Rule #6: Manage your electrolytes like sodium, potassium, magnesium, and calcium (adults have been shown to sweat up to 2-4 litres of fluid per hour in hot environments and at high intensity exercise levels).

Rule #7: Within 30 minutes of your activity, replenish glycogen stores and repair muscle damage by eating a snack high in both protein and carbohydrates, but low in fat.

So, why the rules you ask?  Because it is all about playing fairly and giving your body the best opportunity for success and health throughout your life.  To help implement these rules, let us take a brief look at each of the macronutrients, sources and their functions in our bodies.

Simple Versus Complex Carbs

Carbohydrates are our main source of energy for all that we do.  It is a matter of recognizing fruit, vegetables and grains as good sources of starch and dietary fibre, serving to provide us with complex carbohydrates.  These foods tend to be lower in calories but higher in nutrients (vitamins and minerals) than simple carbohydrates (sugar as example).  We refer to this quality as nutrient density.  Regardless of the type of carbohydrates consumed, they are metabolized to form glucose for immediate use, then anabolized to form glycogen and stored in the liver and muscles for later use.

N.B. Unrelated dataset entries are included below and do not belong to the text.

(** The last element of the feed that carries the symbol [k]. *)
Definition last_for (k : string) (items : list raw_ticker)
    : option raw_ticker :=
  last (filter (fun t => raw_symbol t = k) items).


(** ** Rationals and numbers *)

Lemma Qltb_true (a b : Q) : Qltb a b = true <-> a < b.
Proof.
  unfold Qltb. rewrite negb_true_iff. split.
  - intros H. apply Qnot_le_lt. intros Hle. apply Qle_bool_iff in Hle. congruence.
  - intros H. destruct (Qle_bool b a) eqn:E; [|reflexivity].
    apply Qle_bool_iff in E. lra.
Qed.

Lemma Qltb_false (a b : Q) : Qltb a b = false <-> b <= a.
Proof.
  unfold Qltb. rewrite negb_false_iff. apply Qle_bool_iff.
Qed.

Lemma Qzero_true (a : Q) : Qzero a = true <-> a == 0.
Proof. apply Qeq_bool_iff. Qed.

Lemma Qzero_false (a : Q) : Qzero a = false <-> ~ a == 0.
Proof.
  unfold Qzero. split.
  - intros H E. apply Qeq_bool_iff in E. congruence.
  - intros H. destruct (Qeq_bool a 0) eqn:E; [|reflexivity].
    apply Qeq_bool_iff in E. contradiction.
Qed.

Lemma Qle_bool_false (a b : Q) : Qle_bool a b = false <-> b < a.
Proof.
  split.
  - intros H. apply Qnot_le_lt. intros Hle. apply Qle_bool_iff in Hle. congruence.
  - intros H. destruct (Qle_bool a b) eqn:E; [|reflexivity].
    apply Qle_bool_iff in E. lra.
Qed.

Lemma of_nat_pos (p : nat) : (0 < p)%nat -> 0 < inject_Z (Z.of_nat p).
Proof. intros H. unfold Qlt. simpl. lia. Qed.

Lemma of_nat_ge1 (p : nat) : (0 < p)%nat -> 1 <= inject_Z (Z.of_nat p).
Proof. intros H. unfold Qle. simpl. lia. Qed.

Lemma div_of_nat (x : Q) (p : nat) :
  (0 < p)%nat -> (Fin x / of_nat p)%js = Fin (x / inject_Z (Z.of_nat p)).
Proof.
  intros H. unfold div, of_nat, of_Z.
  assert (Qzero (inject_Z (Z.of_nat p)) = false) as ->; [|done].
  apply Qzero_false. pose proof (of_nat_pos p H). lra.
Qed.

Lemma Qdiv_nonneg (x y : Q) : 0 <= x -> 0 < y -> 0 <= x / y.
Proof. intros. apply Qle_shift_div_l; lra. Qed.

Lemma inject_Z_lt (a b : Z) : inject_Z a < inject_Z b <-> (a < b)%Z.
Proof. unfold Qlt. simpl. lia. Qed.

Lemma inject_Z_le (a b : Z) : inject_Z a <= inject_Z b <-> (a <= b)%Z.
Proof. unfold Qle. simpl. lia. Qed.

Lemma strict_eq_zero (l : Q) : strict_eq (Fin l) (Fin 0) = true <-> l == 0.
Proof. apply Qeq_bool_iff. Qed.

Lemma zero_strict_eq a : zero a -> strict_eq a (Fin 0) = true.
Proof. destruct a; try done. simpl. apply Qeq_bool_iff. Qed.

Lemma sub_NaN_r a : (a - NaN)%js = NaN.
Proof. by destruct a. Qed.

Lemma div_NaN_r a : (a / NaN)%js = NaN.
Proof. by destruct a. Qed.

Lemma num_eq_refl a : num_eq a a.
Proof. destruct a; simpl; done. Qed.

Lemma Qzero_proper (x y : Q) : x == y -> Qzero x = Qzero y.
Proof.
  intros H. destruct (Qzero y) eqn:E.
  - apply Qzero_true. apply Qzero_true in E. lra.
  - apply Qzero_false. apply Qzero_false in E. lra.
Qed.

Lemma Qltb_proper (a x y : Q) : x == y -> Qltb a x = Qltb a y.
Proof.
  intros H. destruct (Qltb a y) eqn:E.
  - apply Qltb_true. apply Qltb_true in E. lra.
  - apply Qltb_false. apply Qltb_false in E. lra.
Qed.

Lemma mul_num_eq_r a (x y : Q) : x == y -> num_eq (a * Fin x)%js (a * Fin y)%js.
Proof.
  intros H. destruct a as [q| |]; cbn [mul num_eq]; [|  |done].
  - by rewrite H.
  - rewrite (Qzero_proper x y H), (Qltb_proper 0 x y H). apply num_eq_refl.
Qed.

Lemma add_num_eq_r a b c : num_eq b c -> num_eq (a + b)%js (a + c)%js.
Proof.
  destruct a as [x| |], b as [y| |], c as [z| |]; cbn [add num_eq]; try done.
  - intros H. by rewrite H.
  - intros ->. apply num_eq_refl.
Qed.

(** Addition of exact numbers is commutative and associative on the nose,
    so a sum does not depend on the order in which a map is enumerated. *)
Lemma Qplus_comm_L (x y : Q) : x + y = y + x.
Proof. unfold Qplus. f_equal; [lia | apply Pos.mul_comm]. Qed.

Lemma Qplus_assoc_L (x y z : Q) : x + y + z = x + (y + z).
Proof.
  unfold Qplus. cbn [Qnum Qden]. f_equal.
  - rewrite !Pos2Z.inj_mul. ring.
  - symmetry. apply Pos.mul_assoc.
Qed.

Lemma js_add_comm (a b : number) : (a + b)%js = (b + a)%js.
Proof.
  destruct a as [x|s|], b as [y|t|]; cbn [add]; try done.
  - by rewrite Qplus_comm_L.
  - by destruct s, t.
Qed.

Lemma js_add_assoc (a b c : number) : (a + b + c)%js = (a + (b + c))%js.
Proof.
  destruct a as [x|s|], b as [y|t|], c as [z|u|]; cbn [add]; try done;
    try (by rewrite Qplus_assoc_L);
    try (by destruct s, t; cbn [add Bool.eqb]);
    try (by destruct t, u; cbn [add Bool.eqb]);
    try (by destruct s, u; cbn [add Bool.eqb]).
  by destruct s, t, u; cbn [add Bool.eqb].
Qed.

Lemma js_add_swap (a b c : number) : (a + b + c)%js = (a + c + b)%js.
Proof. by rewrite js_add_assoc, (js_add_comm b c), <- js_add_assoc. Qed.

Lemma fold_add_perm (l1 l2 : list number) :
  l1 ≡ₚ l2 -> forall z, fold_left add l1 z = fold_left add l2 z.
Proof.
  induction 1 as [|x l1 l2 _ IH|x y l|l1 l2 l3 _ IH1 _ IH2]; intros z;
    cbn [fold_left].
  - done.
  - apply IH.
  - by rewrite js_add_swap.
  - by rewrite IH1, IH2.
Qed.

Lemma fold_add_acc (l : list number) : forall z a,
  fold_left add l (z + a)%js = (fold_left add l z + a)%js.
Proof.
  induction l as [|b l IH]; intros z a; cbn [fold_left]; [done|].
  by rewrite js_add_swap, IH.
Qed.

Lemma fold_add_finite (l : list number) : forall q,
  Forall finite l -> exists r, fold_left add l (Fin q) = Fin r.
Proof.
  induction l as [|a l IH]; intros q Hall; [by eexists|].
  inversion Hall as [|? ? Ha Hl]; subst.
  destruct a as [a| |]; try done. cbn [fold_left add]. by apply IH.
Qed.

Lemma fold_add_zeros (n : nat) : forall acc,
  zero acc -> zero (fold_left add (replicate n (Fin 0)) acc).
Proof.
  induction n as [|n IH]; intros acc Hacc; simpl; [done|].
  apply IH. destruct acc; try done. simpl in *. lra.
Qed.

Lemma or_else_finite a : finite (or_else a (Fin 0)) <-> a <> Inf true /\ a <> Inf false.
Proof.
  unfold or_else. destruct a as [q|[]|]; cbn [truthy]; try (split; [intros []|intros [? ?]; done]).
  - destruct (negb (Qzero q)); split; done.
  - split; done.
Qed.

(** ** Arrays *)

Lemma cell_array_set_eq out i v : cell (array_set out i v) i = Some v.
Proof.
  unfold cell, array_set. case_decide.
  - by rewrite list_lookup_insert_eq.
  - rewrite lookup_app_r by lia. rewrite lookup_app_r by (rewrite length_replicate; lia).
    rewrite length_replicate. by replace (i - length out - (i - length out))%nat with 0%nat by lia.
Qed.

Lemma cell_array_set_ne out i j v :
  i <> j -> cell (array_set out i v) j = cell out j.
Proof.
  intros Hne. unfold cell, array_set. case_decide.
  - by rewrite list_lookup_insert_ne.
  - destruct (decide (j < length out)%nat).
    + by rewrite lookup_app_l.
    + rewrite (lookup_ge_None_2 out j) by lia.
      rewrite lookup_app_r by lia.
      destruct (decide (j < i)%nat).
      * rewrite lookup_app_l by (rewrite length_replicate; lia).
        rewrite lookup_replicate_2; [done | lia].
      * rewrite lookup_ge_None_2; [done|].
        rewrite length_app, length_replicate. simpl. lia.
Qed.

Lemma cell_replicate_None n j : cell (replicate n None) j = None.
Proof.
  unfold cell. destruct (replicate n None !! j) eqn:E; [|done].
  apply lookup_replicate in E. by destruct E as [-> _].
Qed.

Lemma idx_finite values (i : nat) :
  Forall finite values -> (i < length values)%nat ->
  exists q, idx values (Z.of_nat i) = Fin q.
Proof.
  intros Hall Hi. unfold idx.
  destruct (Z.ltb_spec (Z.of_nat i) 0); [lia|].
  rewrite Nat2Z.id.
  destruct (lookup_lt_is_Some_2 values i Hi) as [v Hv].
  rewrite Hv. simpl.
  rewrite Forall_lookup in Hall. specialize (Hall _ _ Hv).
  destruct v; try done. by eexists.
Qed.

Lemma idx_out_of_range values (i : nat) :
  (length values <= i)%nat -> idx values (Z.of_nat i) = NaN.
Proof.
  intros H. unfold idx. destruct (Z.ltb_spec (Z.of_nat i) 0); [done|].
  rewrite Nat2Z.id. by rewrite lookup_ge_None_2.
Qed.

Lemma idx_replicate (c : number) (m i : nat) :
  (i < m)%nat -> idx (replicate m c) (Z.of_nat i) = c.
Proof.
  intros H. unfold idx. destruct (Z.ltb_spec (Z.of_nat i) 0); [lia|].
  rewrite Nat2Z.id. by rewrite lookup_replicate_2.
Qed.

Lemma idx_finite_or_NaN (l : list number) (i : Z) :
  Forall finite l -> idx l i <> Inf true /\ idx l i <> Inf false.
Proof.
  intros Hall. unfold idx. destruct (i <? 0)%Z; [done|].
  destruct (l !! Z.to_nat i) as [v|] eqn:E; [|done].
  rewrite Forall_lookup in Hall. specialize (Hall _ _ E).
  destruct v; done.
Qed.

(** ** calcRSI *)

(** The cell [period + n] holds the RSI of the averages [rsi_avgs _ _ n]. *)
Lemma rsi_loop_cell values period m : forall n out j,
  cell (rsi_loop values period (seq (period + S n) m)
          (rsi_avgs values period n) out) j
  = if decide (period + S n <= j < period + S n + m)%nat
    then Some (rsi_value (fst (rsi_avgs values period (j - period)))
                         (snd (rsi_avgs values period (j - period))))
    else cell out j.
Proof.
  induction m as [|m IH]; intros n out j; simpl.
  - case_decide; [lia | done].
  - replace (S (period + S n)) with (period + S (S n))%nat by lia.
    change (rsi_step values period (period + S n) (rsi_avgs values period n))
      with (rsi_avgs values period (S n)).
    rewrite IH. repeat case_decide; try lia; try done.
    + assert (j = period + S n)%nat as -> by lia.
      rewrite cell_array_set_eq.
      by replace (period + S n - period)%nat with (S n) by lia.
    + rewrite cell_array_set_ne by lia. done.
Qed.

Lemma calcRSI_cell values period j :
  cell (calcRSI values period) j
  = if decide (j = period \/ period < j < length values)%nat
    then Some (rsi_value (fst (rsi_avgs values period (j - period)))
                         (snd (rsi_avgs values period (j - period))))
    else None.
Proof.
  unfold calcRSI.
  replace (period + 1)%nat with (period + 1 + 0)%nat at 1 by lia.
  replace (period + 1 + 0)%nat with (period + S 0)%nat by lia.
  change (rsi_init values period) with (rsi_avgs values period 0).
  rewrite rsi_loop_cell.
  repeat case_decide; try lia; try done.
  - destruct (decide (j = period)) as [->|Hne].
    + rewrite cell_array_set_eq. by rewrite Nat.sub_diag.
    + lia.
  - destruct (decide (j = period)) as [->|Hne].
    + lia.
    + rewrite cell_array_set_ne by done. apply cell_replicate_None.
Qed.
Example can_finish_sample : can_finish sample = false.
Proof. reflexivity. Qed.

Example can_finish_sample_won : can_finish sample_won = true.
Proof. reflexivity. Qed.

Example can_finish_fresh :
  can_finish (at_script_creation 7 sample_objs) = false.
Proof. reflexivity. Qed.

(** ** What the handler never writes *)

Lemma core_team c c' : core c = core c' -> team c = team c'.
Proof. unfold core. congruence. Qed.

Lemma core_alive c c' : core c = core c' -> alive c = alive c'.
Proof. unfold core. congruence. Qed.

Lemma core_has_account c c' :
  core c = core c' -> has_account c = has_account c'.
Proof. unfold core. congruence. Qed.

Lemma foreach_core f :
  (forall c, core (f c) = core c) ->
  forall ds o k, core (foreach ds f o k) = core (o k).
Proof.
  intros Hf ds o k. rewrite foreach_iter.
  induction (count_occ Nat.eq_dec ds k) as [|n IH]; simpl;
    [reflexivity | now rewrite Hf].
Qed.

Lemma cleanup_core c : core (cleanup c) = core c.
Proof.
  unfold cleanup, core. simpl.
  destruct (has_account c) eqn:E; simpl; rewrite ?E; reflexivity.
Qed.

Lemma notify_core r c : core (notify r c) = core c.
Proof.
  unfold notify, core.
  destruct (has_account c) eqn:E; simpl; rewrite ?E; reflexivity.
Qed.

Lemma winner_team_ext o o' ds :
  (forall k, core (o k) = core (o' k)) ->
  winner_team o ds = winner_team o' ds.
Proof.
  intros H. induction ds as [|d ds IH]; simpl; [reflexivity|].
  rewrite (core_alive _ _ (H d)), (core_team _ _ (H d)), IH. reflexivity.
Qed.
(** * calm-o-meter: the measurement core of the typing stress analyzer

    A shallow embedding of [levenshtein], [compute_metrics] and
    [feedback_text] from [calm-o-meter.py], and the properties of the
    specification that concern them.

    Number model.  Python [int] is [Z].  Python [float] is read as an exact
    rational ([Q]): every float literal of the source ([60.0], [1e-6],
    [5.0], [35.0], [0.5], [100.0], [0.85]) is the rational it denotes and
    the arithmetic is exact; rounding is outside the model.  The properties
    that speak of every elapsed time are stated on a second embedding of
    [compute_metrics], [IEEE.compute_metrics], whose floats are the
    rationals, the two infinities and NaN.  Division raises
    [ZeroDivisionError] on a zero divisor, as it does in Python, and list
    indexing raises [IndexError] out of range.

    String model.  A Python [str] is the list of its code points. *)

From Stdlib Require Import ZArith QArith Qminmax Lia Lqa String Ascii DecimalString.
From stdpp Require Import base list.

Local Open Scope Z_scope.

(** ** Exceptions *)

Inductive exn : Set := IndexError | ZeroDivisionError.

Inductive result (A : Type) : Type :=
| Ok (x : A)
| Raise (e : exn).

Arguments Ok {A} x.
Arguments Raise {A} e.

#[global] Instance result_ret : MRet result := fun _ x => Ok x.
#[global] Instance result_bind : MBind result := fun _ _ f m =>
  match m with
  | Ok x => f x
  | Raise e => Raise e
  end.

(** [for x in xs: acc = body(acc, x)], where the body may raise. *)
Fixpoint for_each {A S : Type} (body : S -> A -> result S) (xs : list A) (acc : S)
  : result S :=
  match xs with
  | [] => Ok acc
  | x :: xs' => acc' ← body acc x; for_each body xs' acc'
  end.

(** ** Strings and lists as Python has them *)

Definition char : Set := N.
Definition str : Set := list char.

(** A literal of the source, as code points. *)
Definition str_of (s : string) : str := map N_of_ascii (list_ascii_of_string s).

Definition len {A : Type} (l : list A) : Z := Z.of_nat (length l).

(** [a == b] on strings. *)
Definition str_eqb (a b : str) : bool := bool_decide (a = b).

(** [list(range(n))] *)
Definition range (n : Z) : list Z := Z.of_nat <$> seq 0 (Z.to_nat n).

(** [enumerate(l, start)] *)
Fixpoint enumerate {A : Type} (l : list A) (start : Z) : list (Z * A) :=
  match l with
  | [] => []
  | x :: l' => (start, x) :: enumerate l' (start + 1)
  end.

(** The position an index denotes: a negative index counts from the end. *)
Definition index_of {A : Type} (l : list A) (i : Z) : option nat :=
  let k := if i <? 0 then i + len l else i in
  if (k <? 0) || (len l <=? k) then None else Some (Z.to_nat k).

(** [l[i]] *)
Definition getitem {A : Type} (l : list A) (i : Z) : result A :=
  match index_of l i with
  | Some k => match l !! k with Some x => Ok x | None => Raise IndexError end
  | None => Raise IndexError
  end.

(** [l[i] = v] *)
Definition setitem {A : Type} (l : list A) (i : Z) (v : A) : result (list A) :=
  match index_of l i with
  | Some k => Ok (<[k := v]> l)
  | None => Raise IndexError
  end.

(** [min(x, y, z)] on integers: the first of the smallest. *)
Definition min3 (x y z : Z) : Z :=
  let m := x in
  let m := if y <? m then y else m in
  if z <? m then z else m.

(** ** [levenshtein] *)

Definition levenshtein_cell (prev : list Z) (ca : char) (curr : list Z) (jcb : Z * char)
  : result (list Z) :=
  let '(j, cb) := jcb in
  ins ← (x ← getitem curr (j - 1); mret (x + 1));
  delete ← (x ← getitem prev j; mret (x + 1));
  replace ← (x ← getitem prev (j - 1);
             mret (x + (if bool_decide (ca = cb) then 0 else 1)));
  setitem curr j (min3 ins delete replace).
(** Where no present cell is coalesced (the significance is not a zero, and
    no cell is the empty string), the filter of [summarizeData] is the
    predicate of the specification. *)
Lemma is_significant_spec cols r :
  (forall q, get_prop r (key_of (pValue cols)) = VNumber (Fin q) -> ~ (q == 0)%Q) ->
  get_prop r (key_of (pValue cols)) <> VString [] ->
  get_prop r (key_of (foldChange cols)) <> VString [] ->
  is_significant cols r = spec_significant StringToNumber cols r.
Proof.
  unfold is_significant, spec_significant, Math_abs, lt.
  intros Hp Hps Hfs. f_equal.
  - destruct (get_prop r (key_of (foldChange cols))) as [|[| | |q]|[|c s]];
      try reflexivity; try congruence.
    unfold or_else, truthy. destruct (Qeq_bool q 0) eqn:E; [|reflexivity].
    apply Qeq_bool_iff in E. simpl.
    unfold num_gtb, num_0_5, num_0, num_ltb, num_abs.
    transitivity false; [reflexivity|].
    symmetry. apply Qltb_ge. rewrite E. vm_compute. discriminate.
  - destruct (get_prop r (key_of (pValue cols))) as [|[| | |q]|[|c s]] eqn:C;
      try reflexivity; try congruence.
    unfold or_else, truthy. destruct (Qeq_bool q 0) eqn:E; [|reflexivity].
    apply Qeq_bool_iff in E. exfalso. apply (Hp q); auto.
Qed.

(** C6 fails on a row whose significance is exactly 0: the row satisfies
    the predicate of the specification ([abs(2) > 0.5] and [0 < 0.05], both
    cells present), and [summarizeData] does not count it. *)
Theorem C6_zero_significance_is_not_counted :
  spec_significant StringToNumber example_columns (example_row "Citrate" 2 0) = true /\
  is_significant example_columns (example_row "Citrate" 2 0) = false /\
  summarizeData [example_row "Citrate" 2 0] example_columns
  = Some (mkSummary 1 0 0 0 [] [] example_columns).
Proof. repeat split; vm_compute; reflexivity. Qed.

Complete Versus Incomplete Proteins

Proteins of animal origin(s) are considered complete proteins because they provide us with essential amino acids (building blocks of protein) that our bodies cannot synthesize from within; we must consume them from food sources such as meat, fish, milk, eggs and cheese.    Foods that are low in one or more of the essential amino acids are considered incomplete protein sources.   Note that when consuming incomplete proteins, it is important to food-combine to facilitate optimal amino acid intakes.  For example, rather than eating rice alone, mix it with beans and squash or beans and corn to yield a closer resemblance to complete protein intake.  Keep in mind the World Health Organization recommendation of 0.83g/kg of body weight protein intake compared to the National Strength and Conditioning Association recommendation of 1.2 to 2.0 g/kg per day, depending on the sport, training intensity, total calorie intake, and overall health.

Saturated Versus Unsaturated

Fats are crucial for our well-being and stress management, contributing to hormone, joint and brain health.   Good sources of fat include unsaturated fats such as vegetable oils, including olive, canola, and soybean, as well as coconut oil and various seed oils, like sesame.  Limit butter, hard margarine, shortening, and lard (animal-sourced fats), selecting polyunsaturated fats as often as possible.  Remember, if you are a meat-eater, you are already consuming saturated fats via your proteins.

The Tie-Breaker

When you are following the rules, playing injury-free and looking for game-winning strategies, we encourage the following:

  • Diversify the fruits and veggies on your plate (more colour)
  • Diversify your high quality proteins (legumes, whey, dairy)
  • Snack every 1.5-3 hours , 4-6 small meals per day
  • Improve your sources (steel cut oats instead of quick oats, whole rice instead of minute rice)

And, of course, seek the expertise of nutritional coaching from either a Registered Dietician (RD), an International Olympic Committee Sports Nutritionist (IOC –SN), and/or a Certified Sports Nutritionist from the International Society of Sports Nutrition (CISSN) to optimize your daily nutrition.